Mas resulta difícil encontrar trabajo porque la industria, tras la caída de los Tarquino, en vez de progresar, había retrocedido. El subsuelo, pobre en minerales, era propiedad del Estado, que lo alquilaba a explotadores de escasa conciencia y competencia. La metalurgia había dado pocos pasos adelante, y el bronce seguía siendo más empleado que el acero. Como combustible no se conocía más que la leña, para procurarse la cual fueron talados los hermosos bosques del Lacio. Sólo la industria textil prosperó bastante y a la sazón existían verdaderas empresas que habían iniciado una producción en serie.

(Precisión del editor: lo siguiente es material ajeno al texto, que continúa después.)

Lemma wrapped_eq route req w :
  wrapped parse route req w
  = match parse_request parse (request route) req w with
    | (Throw err, _) =>
        (Normal tt, mkWorld (res w) (trace w ++ [Next (Some err)]))
    | (Normal parsed, _) =>
        match handler route req parsed (res w) with
        | (Throw err, res1) =>
            (Normal tt,
             mkWorld res1 (trace w ++ [Invoked parsed; Next (Some err)]))
        | (Normal result, res1) =>
            answer parse
              (select_schema (responses route) (eventual_status res1))
              (eventual_status res1) parsed result res1 w
        end
    end.
Proof.
  pose proof (parse_request_state (request route) req w) as Hst.
  unfold wrapped, try_catch, bind at 1.
  destruct (parse_request parse (request route) req w) as [[parsed|err] w1].
  - simpl in Hst. subst w1.
    unfold bind at 1, call_handler.
    destruct (handler route req parsed (res w)) as [[result|err] res1].
    + unfold bind at 1, get_res, answer. cbn [res trace fst snd].
      destruct (select_schema (responses route) (eventual_status res1)) as [s|].
      * unfold bind, lift, res_status, res_json, next, emit.
        destruct (parse s result); cbn; rewrite <- ?app_assoc; reflexivity.
      * destruct result; unfold bind, next, emit, res_status, res_json; cbn;
          rewrite <- ?app_assoc; reflexivity.
    + unfold next, emit. cbn. rewrite <- app_assoc. reflexivity.
  - simpl in Hst. subst w1. reflexivity.
Qed.
End WrapperFacts.

(** C1.  If a schema is declared for the body (or the params, the query,
    the headers) of a route and parsing that part of an incoming request
    fails, the wrapped call does nothing but call [next(err)], [err] being
    the error thrown by the first part, in the order params, query, body,
    headers, whose parsing fails: the handler is not invoked (whatever the
    handler, the call is the same), and the response object is left
    untouched.  When every earlier part parses, [err] is the error of the
    part at hand. *)
Theorem invalid_request_never_reaches_handler :
  forall (parse : ZodType -> Json -> Completion Json) (route : RegisteredRoute)
         (req : Request) (w : World) (st : Stage) (s : ZodType) (err : Json),
    stage_schema (request route) st = Some s ->
    parse s (stage_input req st) = Throw err ->
    exists st' err',
      (stage_index st' <= stage_index st)%nat
      /\ fails_first_at parse (request route) req st' err'
      /\ wrapped parse route req w
         = (Normal tt, mkWorld (res w) (trace w ++ [Next (Some err')]))
      /\ (forall h, wrapped parse (with_handler route h) req w
                    = wrapped parse route req w)
      /\ ((forall st0, (stage_index st0 < stage_index st)%nat ->
             exists v, stage_outcome parse (request route) req st0 = Normal v) ->
          err' = err).
Proof.
  intros parse route req w st s err Hs Hp.
  destruct (parse_request_fails parse (request route) req w st s err Hs Hp)
    as (st' & err' & Hle & Hfirst & Hreq).
  exists st', err'. split; [exact Hle|]. split; [exact Hfirst|].
  assert (Hw : forall h, wrapped parse (with_handler route h) req w
               = (Normal tt, mkWorld (res w) (trace w ++ [Next (Some err')]))).
  { intros h. rewrite wrapped_eq. simpl. now rewrite Hreq. }
  split; [|split].
  - rewrite wrapped_eq. now rewrite Hreq.
  - intros h. rewrite Hw. rewrite wrapped_eq. now rewrite Hreq.
  - intros Hearlier.
    destruct Hfirst as [(s' & Hs' & Hp') _].
    assert (Hidx : stage_index st' = stage_index st).
    { destruct (Nat.eq_dec (stage_index st') (stage_index st)) as [|Hne]; auto.
      destruct (Hearlier st' ltac:(lia)) as (v & Hv).
      unfold stage_outcome in Hv. rewrite Hs', Hp' in Hv. discriminate. }
    assert (st' = st) by (destruct st', st; simpl in Hidx; congruence).
    subst st'. congruence.
Qed.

Los obstáculos a la expansión industrial y comercial eran cuatro. El primero, de orden psicológico, era la desconfianza de la clase dirigente romana, toda ella agraria, hacia aquellas actividades que pudieran reforzar las clases medias burguesas. El segundo era la carencia de caminos, que no permitía el transporte de materias primas y -de sus productos.. El primero de ellos, la
via latina
, construida solamente en 370, casi un siglo y medio después de la instauración de la República, se limitaba a unir la Urbe con los Puertos Albanos. Sólo Apio Claudio, el autor del acueducto, sintió la necesidad, cincuenta años después, de construir una que, efectivamente, llevó su nombre, para alcanzar Capua. Los senadores aprobaron de mala gana grandiosos proyectos sólo porque los generales pedían también un sistema de comunicaciones. El tercer obstáculo era la falta de una flota, desaparecida después de finalizar la supremacía etrusca en Roma. Pequeños armadores particulares habían seguido construyendo algunas naves, pero las dotaciones eran poco valerosas e inexpertas. Desde noviembre hasta marzo no había modo de hacerles salir del puerto de Ostia, donde, por lo demás, el lodo del Tíber bloqueaba las embarcaciones. Una vez engulló doscientas de un bocado. Además, no se aventuraban más allá del pequeño cabotaje, porque no querían perder de vista la costa, pues piratas griegos a oriente y cartagineses a occidente infestaban aquellos parajes. Todo lo cual hace mucho más admirable el milagro que realizó Roma pocos años después afrontando con sus improvisadas flotas las de Aníbal y de Annón.